Erelzi has been approved for the same indications for which Enbrel is available. These include AS, RA, psoriatic arthritis, juvenile idiopathic arthritis and plaque psoriasis.
An observational study called COMPACT is currently evaluating Erelzi’s safety and effectiveness in adults with rheumatic diseases.
A total 430 adults — including 256 with RA, 93 with AS, and 81 with psoriatic arthritis — were enrolled in the study through April 2019. The participants were recruited from different clinical centers in Germany, the United Kingdom, Spain, Poland, and Canada.
Among the total group of participants, 37.7% were switched from Enbrel to Erelzi while 7.4% were switched from other anti-TNF inhibitors. Of the remaining individuals, 46.3% had never received a biologic therapy and 8.6% were never given disease-modifying anti-rheumatic drug (DMARDs).
Concurrent medical conditions, called comorbidities, were more common in the group with RA (77.7%) than in people with AS (57%) or psoriatic arthritis (66.7%).
The results showed that treatment with Erelzi was generally safe and well-tolerated at week 12. Approximately a third (33.3%) of study participants experienced at least one adverse event. However, only 2.8% discontinued treatment due to Erelzi-related side effects. No deaths and no new safety concerns were reported during the study.
As for efficacy, assessed only in patients with RA, the therapy reduced disease activity and functional disabilities at week 12 of treatment. Disease activity was evaluated with DAS28 — the Disease Activity Score 28-joint count erythrocyte sedimentation rate — while functional disability was measured with the Health Assessment Questionnaire Disability Index.
“The interim analysis from the COMPACT study adds evidence to a growing body of research that confirms the safety and efficacy of biosimilar etanercept,” Marc Schmalzing, senior physician of the department of rheumatology and clinical immunology at the University of Wurzburg, in Germany, and a study investigator, said in a press release.
“In addition to the existing clinical research on Erelzi, we now can see how this biosimilar is performing in a real-world patient population setting with comorbidities and concomitant medications,” Schmalzing added.

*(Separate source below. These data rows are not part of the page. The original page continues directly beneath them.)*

Lemma loop_spec fuel w us rs :
  loop_inv w us rs -> (total_size w.1 <= fuel)%nat -> finishes fuel w us rs w.2.
Proof.
  revert w us rs. induction fuel as [|n IH]; intros [[|top stack] vis] us rs H Hf;
    try (exists rs, ([], vis), us; cbn; auto; fail);
    unfold total_size in Hf; cbn in Hf; fold (total_size stack) in Hf;
    [pose proof (operands_size vu top); lia|].
  pose proof (results_once _ _ _ H) as Hro. pose proof (updates_wf _ _ _ H) as Huw.
  destruct (visited_occurs _ _ _ H top) as [Hoc Htc]; [apply (stack_visited _ _ _ H); now left|].
  pose proof (occurs_wf _ _ _ Hoc wf_e) as Hwt.
  assert (Hold : forall (ks : list Expr) u k, u ∈ us -> k ∈ un_exprs u -> is_constant k = false -> k ∈ ks \/ k ∈ vis)
    by (intros ks u k Hu Hk Hc; right; exact (updates_done _ _ _ H u k Hu Hk Hc)).
  unfold finishes. cbn [findReads_loop fst snd].
  destruct (decide (exists r, read_expr r = top)) as [[[root head index] <-]|Hnr].
  - cbn in Hwt. apply andb_true_iff in Hwt as [Hhw Hiw]. unfold read_expr. cbn.
    assert (Hrn : NoDup (rs ++ [mkRead root head index]))
      by (eapply read_results_once; [exact H|reflexivity..|done]).
    change (push (stack, vis) index) with (push_all [index] (stack, vis)).
    destruct (vu && negb (existsb (UpdateNode_eqb head) us)) eqn:E.
    + apply andb_true_iff in E as [Hvu E]. rewrite push_updates_all. unfold push_all at 1 2.
      rewrite <- foldl_app. eapply (iteration n _ _ _ _ _ (head :: us)); [exact IH|exact H|done|..];
        cbn; rewrite ?Hvu; auto.
      * now apply in_results_snoc.
      * intros u k [->|Hu]%elem_of_cons Hk Hc; [left; set_solver|exact (Hold _ u k Hu Hk Hc)].
    + eapply iteration; [exact IH|exact H|done|cbn; set_solver|unfold total_size; cbn; lia| |
        now apply in_results_snoc|done|done|exact (Hold _)].
      cbn. intros k [->|Hk]%elem_of_cons Hc; [left; now left|right]. destruct vu; [|set_solver].
      apply negb_false_iff, un_eqb_elem in E; auto. now apply (updates_done _ _ _ H head).
  - assert (Hgo : finishes n (push_all (operands vu top) (stack, vis)) us rs vis).
    { eapply iteration; [exact IH|exact H|done|done|done|auto| |done|done|exact (Hold _)].
      intros r. split; [auto|]. intros [?|Hr]; [done|]. destruct Hnr. eauto. }
    destruct top; try exact Hgo. destruct Hnr. now exists (mkRead root head top).
Qed.

End Loop.

Lemma loop_inv_done vu e us rs w x :
  loop_inv vu e w us rs -> w.1 = [] -> occurs vu e x -> (e ∈ w.2 \/ is_constant e = true) ->
  is_constant x = false -> x ∈ w.2.
Proof.
  intros H H0 Hx He Hc.
  assert (Hgo : forall a b, occurs vu a b -> a ∈ w.2 \/ is_constant a = true -> is_constant b = false -> b ∈ w.2).
  { clear x Hx He Hc. induction 1 as [a|a k b Hk _ IH]; intros Ha Hc; [destruct Ha; [done|congruence]|].
    apply IH; [|done]. destruct (is_constant k) eqn:Ek; [now right|left].
    destruct Ha as [Ha|Ha]; [|destruct a; discriminate || set_solver].
    apply (processed _ _ _ _ _ H a k); auto. rewrite H0. set_solver. }
  eauto.
Qed.

Lemma findReads_total vu e :
  wf_consts e = true ->
  exists results, findReads e vu = Some results /\ NoDup results /\
    forall r, r ∈ results <-> occurs vu e (read_expr r).
Proof.
  intros He. set (w0 := push ([], []) e).
  assert (Hw : is_constant e = true /\ w0 = ([], []) \/ is_constant e = false /\ w0 = ([e], [e])).
  { unfold w0, push. cbn. destruct (is_constant e); auto. }
  assert (Hi : loop_inv vu e w0 [] []).
  { destruct Hw as [[_ ->]|[Hc ->]]; constructor; cbn; try set_solver; try apply NoDup_nil_2;
      try apply NoDup_singleton; try apply Forall_nil_2.
    intros x ->%list_elem_of_singleton. split; [constructor|done]. }
  destruct (loop_spec vu e He (esize e) w0 [] [] Hi) as (rs & w & us & E & Hi' & H0 & Hsub).
  { destruct Hw as [[_ ->]|[_ ->]]; unfold total_size; cbn; lia. }
  exists rs. split_and!; [exact E|now apply (results_once _ _ _ _ _ Hi')|].
  intros r. rewrite (results_spec _ _ _ _ _ Hi'), H0. split.
  - intros [Hr _]. now apply (visited_occurs _ _ _ _ _ Hi').
  - intros Hr. split; [|set_solver]. eapply loop_inv_done; eauto.
    destruct Hw as [[Hc _]|[Hc Hw]]; [now right|left]. apply Hsub. rewrite Hw. now left.
Qed.

End FindReads.

(** The traversal of [findReads] ends within as many steps as there are
    nodes, and returns exactly the reads that occur in the expression (below
    update lists too when asked), each of them once. *)
Theorem findReads_spec `{A : APIntOps} {AS : APIntSpec A} (visitUpdates : bool) (e : Expr) :
  wf_consts e = true ->
  exists results, findReads e visitUpdates = Some results /\ NoDup results /\
    forall r, r ∈ results <-> occurs visitUpdates e (read_expr r).
Proof. apply findReads_total. Qed.

(** [buf[buf[0]]] with one write at [buf[1]] before it. *)
Definition sample_array : Array := mkArray 1 "buf" 4 Int32 Int8 [].
Definition sample_byte (u : UpdateNode) (i : Expr) : Expr := ReadExpr sample_array u i.
Definition sample_read : Expr :=
  sample_byte (un_node un_null (CastExpr ZExt (sample_byte un_null (ConstantExpr (APInt 32 1))) 32) (ConstantExpr (APInt 8 7)))
    (CastExpr ZExt (sample_byte un_null (ConstantExpr (APInt 32 0))) 32).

Besides the COMPACT data, Sandoz — a division of Novartis focused on biosimilars and generics — also presented a study on the financial impact of switching patients with rheumatic diseases in the U.S. from a brand medication to a biosimilar of etanercept.
That study, “Long-term Financial Impact of Switching from Reference to Biosimilar Etanercept When Considering Short-term Formulary Management Costs in the US,” revealed that despite initial costs, switching from a reference product to a biosimilar led to substantial long-term savings for U.S. health systems.
These cost savings may be attained by taking advantage of integrated delivery networks (IDNs) while patients are transitioning from one medication to the other, the study showed.
For IDNs dealing with low administrative costs, pharmacy cost savings may reach up to $62.4 million over five years, assuming that up to 1,331 patients per year are receiving etanercept for AS, RA, or juvenile arthritis, the study found.
“This model shows that substantial pharmacy cost savings, about $10,000 per switched patient per year, far outweighed the relatively minor incremental administrative and labor costs associated with implementation of a formulary change,” said Edward Li, the study’s author and associate director of Health Economics and Outcomes Research (HEOR).
The lower costs also may allow greater access by people with ankylosing spondylitis (AS) and other rheumatic diseases, said Florian Bieber, global head of development at Sandoz.
“Interim data from the COMPACT study, along with long-term US cost savings modeling analysis, help build confidence in the value of biosimilars, which may enable more patients to access advanced biologic medicines earlier and offer significant savings for overburdened health system,” Bieber said.